* The problem: Write out again only the lines running from the one that contains "Abbreviation migrates := (migrated" to the end of the records below, including both the first and the last.

* Given records:
+++

Section deploy.
Context (extract : string -> result string Config) (connect_pool : string -> Z -> result DbError ()).
Context (parse_abi : string -> result string JsonAbi).
Context (es : AbiEvent -> bytes) (fs : AbiFunction -> bytes).
Context (dlp : AbiEvent -> list bytes -> bytes -> result string (list DynSolValue * list DynSolValue)).
Context (adi : AbiFunction -> bytes -> result string (list DynSolValue)) (json_text : Json -> string).
Context (read_file : string -> result string string).
Abbreviation builds := (built parse_abi es fs dlp adi json_text read_file).
Abbreviation migrates := (migrated extract connect_pool parse_abi es fs dlp adi json_text read_file).

Lemma built_elem base chains decs dec :
  builds base chains decs -> dec ∈ decs ->
  exists ch, ch ∈ chains /\ decoder_at parse_abi es fs dlp adi json_text read_file base ch = Ok dec.
Proof.
  intros H (i & Hi)%list_elem_of_lookup. destruct (Forall2_lookup_r _ _ _ _ _ H Hi) as (ch & Hch & Hd).
  exists ch. split; [by eapply list_elem_of_lookup_2|done].
Qed.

+++

* Exercise solution:
Abbreviation migrates := (migrated extract connect_pool parse_abi es fs dlp adi json_text read_file).

Lemma built_elem base chains decs dec :
  builds base chains decs -> dec ∈ decs ->
  exists ch, ch ∈ chains /\ decoder_at parse_abi es fs dlp adi json_text read_file base ch = Ok dec.
Proof.
  intros H (i & Hi)%list_elem_of_lookup. destruct (Forall2_lookup_r _ _ _ _ _ H Hi) as (ch & Hch & Hd).
  exists ch. split; [by eapply list_elem_of_lookup_2|done].
Qed.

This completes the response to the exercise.